■ What you need to do
Word for word, set down every line of the entries below from the line with "(* ===== verification/SocketSample.v ===== *)" to the line with "Net_Initialize_sent w : ws_sent", including both, and no other line.
[Start of Attachment]
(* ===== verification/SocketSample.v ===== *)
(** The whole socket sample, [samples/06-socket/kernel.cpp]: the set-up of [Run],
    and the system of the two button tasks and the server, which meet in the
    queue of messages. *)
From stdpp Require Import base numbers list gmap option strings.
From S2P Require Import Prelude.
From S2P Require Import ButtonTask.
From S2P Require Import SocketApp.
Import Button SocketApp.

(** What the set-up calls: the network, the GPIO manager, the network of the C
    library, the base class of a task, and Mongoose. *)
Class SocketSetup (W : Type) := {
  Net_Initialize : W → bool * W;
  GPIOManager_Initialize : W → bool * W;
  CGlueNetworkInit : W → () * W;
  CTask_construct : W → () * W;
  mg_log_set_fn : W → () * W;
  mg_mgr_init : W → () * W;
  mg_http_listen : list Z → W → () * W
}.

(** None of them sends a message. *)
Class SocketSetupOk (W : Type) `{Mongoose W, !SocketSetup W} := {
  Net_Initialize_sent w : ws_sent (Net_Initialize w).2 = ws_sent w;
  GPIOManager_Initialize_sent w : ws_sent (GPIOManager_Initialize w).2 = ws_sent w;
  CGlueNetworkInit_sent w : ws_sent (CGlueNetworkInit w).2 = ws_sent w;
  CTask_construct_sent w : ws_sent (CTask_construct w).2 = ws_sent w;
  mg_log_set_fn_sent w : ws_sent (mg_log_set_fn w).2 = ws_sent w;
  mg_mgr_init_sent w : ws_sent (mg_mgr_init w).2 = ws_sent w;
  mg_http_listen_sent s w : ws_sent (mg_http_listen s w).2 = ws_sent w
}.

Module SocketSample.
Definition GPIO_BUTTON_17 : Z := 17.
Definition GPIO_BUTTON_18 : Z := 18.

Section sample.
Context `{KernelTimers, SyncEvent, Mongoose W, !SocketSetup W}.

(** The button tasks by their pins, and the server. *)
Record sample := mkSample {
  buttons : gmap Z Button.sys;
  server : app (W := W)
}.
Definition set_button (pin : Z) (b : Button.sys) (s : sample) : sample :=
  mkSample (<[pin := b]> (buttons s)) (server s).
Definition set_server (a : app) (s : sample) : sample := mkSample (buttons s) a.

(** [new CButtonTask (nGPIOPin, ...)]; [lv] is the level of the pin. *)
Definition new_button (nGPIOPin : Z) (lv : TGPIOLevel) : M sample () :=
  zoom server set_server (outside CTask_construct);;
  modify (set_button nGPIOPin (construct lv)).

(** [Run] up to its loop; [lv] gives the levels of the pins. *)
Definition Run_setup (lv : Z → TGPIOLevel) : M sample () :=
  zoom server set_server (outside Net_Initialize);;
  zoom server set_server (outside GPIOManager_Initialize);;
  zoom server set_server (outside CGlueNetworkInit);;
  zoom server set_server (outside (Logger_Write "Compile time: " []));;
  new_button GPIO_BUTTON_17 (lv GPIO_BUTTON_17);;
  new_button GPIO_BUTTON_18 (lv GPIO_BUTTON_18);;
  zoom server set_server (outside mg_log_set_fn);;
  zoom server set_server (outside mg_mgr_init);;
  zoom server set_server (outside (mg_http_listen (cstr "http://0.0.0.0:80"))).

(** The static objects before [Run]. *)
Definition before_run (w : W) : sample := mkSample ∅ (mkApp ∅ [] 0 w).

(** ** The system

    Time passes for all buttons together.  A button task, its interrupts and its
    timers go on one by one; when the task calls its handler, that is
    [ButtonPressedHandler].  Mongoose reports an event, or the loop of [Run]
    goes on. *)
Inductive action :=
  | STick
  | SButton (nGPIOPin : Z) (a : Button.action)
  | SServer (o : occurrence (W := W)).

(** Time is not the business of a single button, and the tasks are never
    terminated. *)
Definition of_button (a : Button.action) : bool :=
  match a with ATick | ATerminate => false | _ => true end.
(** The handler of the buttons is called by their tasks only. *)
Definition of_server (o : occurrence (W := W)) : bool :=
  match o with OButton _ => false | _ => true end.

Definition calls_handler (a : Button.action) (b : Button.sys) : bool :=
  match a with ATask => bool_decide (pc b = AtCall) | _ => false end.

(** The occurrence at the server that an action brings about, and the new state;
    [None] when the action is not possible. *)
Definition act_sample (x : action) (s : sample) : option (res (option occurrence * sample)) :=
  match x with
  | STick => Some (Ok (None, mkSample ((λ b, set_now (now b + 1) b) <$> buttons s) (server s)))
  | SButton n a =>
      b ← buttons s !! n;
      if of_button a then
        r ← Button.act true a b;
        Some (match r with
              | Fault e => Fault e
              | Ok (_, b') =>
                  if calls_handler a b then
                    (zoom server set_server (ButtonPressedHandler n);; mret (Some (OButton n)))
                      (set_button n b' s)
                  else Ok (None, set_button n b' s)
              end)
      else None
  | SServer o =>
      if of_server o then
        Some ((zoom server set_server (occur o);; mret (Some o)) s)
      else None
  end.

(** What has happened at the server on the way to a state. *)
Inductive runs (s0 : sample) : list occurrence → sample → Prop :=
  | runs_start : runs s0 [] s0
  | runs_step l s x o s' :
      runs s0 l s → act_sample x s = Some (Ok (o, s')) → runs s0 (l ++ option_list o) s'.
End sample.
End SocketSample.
[End of Attachment]
[Start of Attachment]
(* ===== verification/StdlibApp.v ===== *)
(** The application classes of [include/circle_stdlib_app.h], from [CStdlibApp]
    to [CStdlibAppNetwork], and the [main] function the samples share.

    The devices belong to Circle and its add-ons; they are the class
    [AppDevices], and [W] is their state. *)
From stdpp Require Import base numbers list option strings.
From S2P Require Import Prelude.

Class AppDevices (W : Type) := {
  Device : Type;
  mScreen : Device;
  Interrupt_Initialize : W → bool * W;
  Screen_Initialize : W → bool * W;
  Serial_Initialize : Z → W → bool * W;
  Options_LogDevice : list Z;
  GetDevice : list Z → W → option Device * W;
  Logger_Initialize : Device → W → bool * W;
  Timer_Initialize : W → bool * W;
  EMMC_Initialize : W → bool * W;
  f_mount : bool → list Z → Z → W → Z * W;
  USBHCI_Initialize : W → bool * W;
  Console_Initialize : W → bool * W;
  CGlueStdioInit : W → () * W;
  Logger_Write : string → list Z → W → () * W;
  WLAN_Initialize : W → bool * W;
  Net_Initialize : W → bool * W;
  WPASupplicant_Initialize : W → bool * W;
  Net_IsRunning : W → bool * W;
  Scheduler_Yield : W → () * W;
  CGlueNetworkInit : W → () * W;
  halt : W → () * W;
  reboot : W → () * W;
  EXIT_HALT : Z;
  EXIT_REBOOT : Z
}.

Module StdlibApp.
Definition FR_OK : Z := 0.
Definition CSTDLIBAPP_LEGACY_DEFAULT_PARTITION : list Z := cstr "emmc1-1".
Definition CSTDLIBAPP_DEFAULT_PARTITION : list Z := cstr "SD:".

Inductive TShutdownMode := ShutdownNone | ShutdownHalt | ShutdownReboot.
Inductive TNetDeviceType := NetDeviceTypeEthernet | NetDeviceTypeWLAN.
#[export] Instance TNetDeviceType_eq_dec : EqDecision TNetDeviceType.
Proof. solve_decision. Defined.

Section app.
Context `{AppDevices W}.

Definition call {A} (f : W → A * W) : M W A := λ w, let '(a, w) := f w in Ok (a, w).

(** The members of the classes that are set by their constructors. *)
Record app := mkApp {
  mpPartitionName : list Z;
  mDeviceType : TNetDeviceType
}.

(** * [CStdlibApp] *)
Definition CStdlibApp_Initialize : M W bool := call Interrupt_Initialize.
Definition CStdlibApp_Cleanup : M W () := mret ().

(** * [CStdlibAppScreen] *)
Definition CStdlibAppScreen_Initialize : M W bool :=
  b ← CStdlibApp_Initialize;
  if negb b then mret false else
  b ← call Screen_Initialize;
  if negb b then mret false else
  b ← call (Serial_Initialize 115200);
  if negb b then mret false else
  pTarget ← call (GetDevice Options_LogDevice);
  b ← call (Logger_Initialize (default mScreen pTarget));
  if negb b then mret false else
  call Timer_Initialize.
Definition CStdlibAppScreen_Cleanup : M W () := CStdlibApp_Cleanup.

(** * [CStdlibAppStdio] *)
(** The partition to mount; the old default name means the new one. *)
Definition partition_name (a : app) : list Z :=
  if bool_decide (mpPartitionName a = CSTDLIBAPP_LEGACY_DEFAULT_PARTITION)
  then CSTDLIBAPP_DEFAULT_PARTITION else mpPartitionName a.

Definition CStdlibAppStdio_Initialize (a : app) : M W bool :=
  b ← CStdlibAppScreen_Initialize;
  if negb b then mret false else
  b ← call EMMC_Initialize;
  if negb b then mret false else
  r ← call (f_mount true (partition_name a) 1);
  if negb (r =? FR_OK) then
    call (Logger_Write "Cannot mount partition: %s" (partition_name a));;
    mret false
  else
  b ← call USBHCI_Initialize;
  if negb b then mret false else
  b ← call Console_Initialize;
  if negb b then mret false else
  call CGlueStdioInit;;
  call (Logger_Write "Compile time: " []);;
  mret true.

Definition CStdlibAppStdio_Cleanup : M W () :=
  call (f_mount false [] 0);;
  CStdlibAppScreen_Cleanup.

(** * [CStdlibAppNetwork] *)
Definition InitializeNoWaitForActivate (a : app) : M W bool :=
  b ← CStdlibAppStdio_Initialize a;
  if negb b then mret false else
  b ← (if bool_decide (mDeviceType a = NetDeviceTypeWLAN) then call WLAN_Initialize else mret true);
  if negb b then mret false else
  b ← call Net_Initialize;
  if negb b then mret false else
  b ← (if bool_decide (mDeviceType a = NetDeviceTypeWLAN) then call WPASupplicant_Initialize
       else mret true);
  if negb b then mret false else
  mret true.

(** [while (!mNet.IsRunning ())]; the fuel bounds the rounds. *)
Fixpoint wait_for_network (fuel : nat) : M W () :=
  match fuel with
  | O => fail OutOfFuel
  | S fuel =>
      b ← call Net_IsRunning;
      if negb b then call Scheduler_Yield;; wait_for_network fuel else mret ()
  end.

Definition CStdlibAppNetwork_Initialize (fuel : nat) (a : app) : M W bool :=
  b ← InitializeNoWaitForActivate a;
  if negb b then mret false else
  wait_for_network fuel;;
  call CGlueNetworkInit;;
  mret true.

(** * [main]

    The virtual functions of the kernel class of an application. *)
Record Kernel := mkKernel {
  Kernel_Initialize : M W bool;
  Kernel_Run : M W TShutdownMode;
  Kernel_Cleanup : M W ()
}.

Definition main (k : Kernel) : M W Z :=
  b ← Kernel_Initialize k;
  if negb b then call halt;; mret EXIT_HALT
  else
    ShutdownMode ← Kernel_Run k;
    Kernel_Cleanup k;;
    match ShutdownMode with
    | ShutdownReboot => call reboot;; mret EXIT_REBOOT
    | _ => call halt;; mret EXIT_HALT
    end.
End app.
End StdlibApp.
[End of Attachment]
■ Result of the exercise
(* ===== verification/SocketSample.v ===== *)
(** The whole socket sample, [samples/06-socket/kernel.cpp]: the set-up of [Run],
    and the system of the two button tasks and the server, which meet in the
    queue of messages. *)
From stdpp Require Import base numbers list gmap option strings.
From S2P Require Import Prelude.
From S2P Require Import ButtonTask.
From S2P Require Import SocketApp.
Import Button SocketApp.

(** What the set-up calls: the network, the GPIO manager, the network of the C
    library, the base class of a task, and Mongoose. *)
Class SocketSetup (W : Type) := {
  Net_Initialize : W → bool * W;
  GPIOManager_Initialize : W → bool * W;
  CGlueNetworkInit : W → () * W;
  CTask_construct : W → () * W;
  mg_log_set_fn : W → () * W;
  mg_mgr_init : W → () * W;
  mg_http_listen : list Z → W → () * W
}.

(** None of them sends a message. *)
Class SocketSetupOk (W : Type) `{Mongoose W, !SocketSetup W} := {
  Net_Initialize_sent w : ws_sent (Net_Initialize w).2 = ws_sent w;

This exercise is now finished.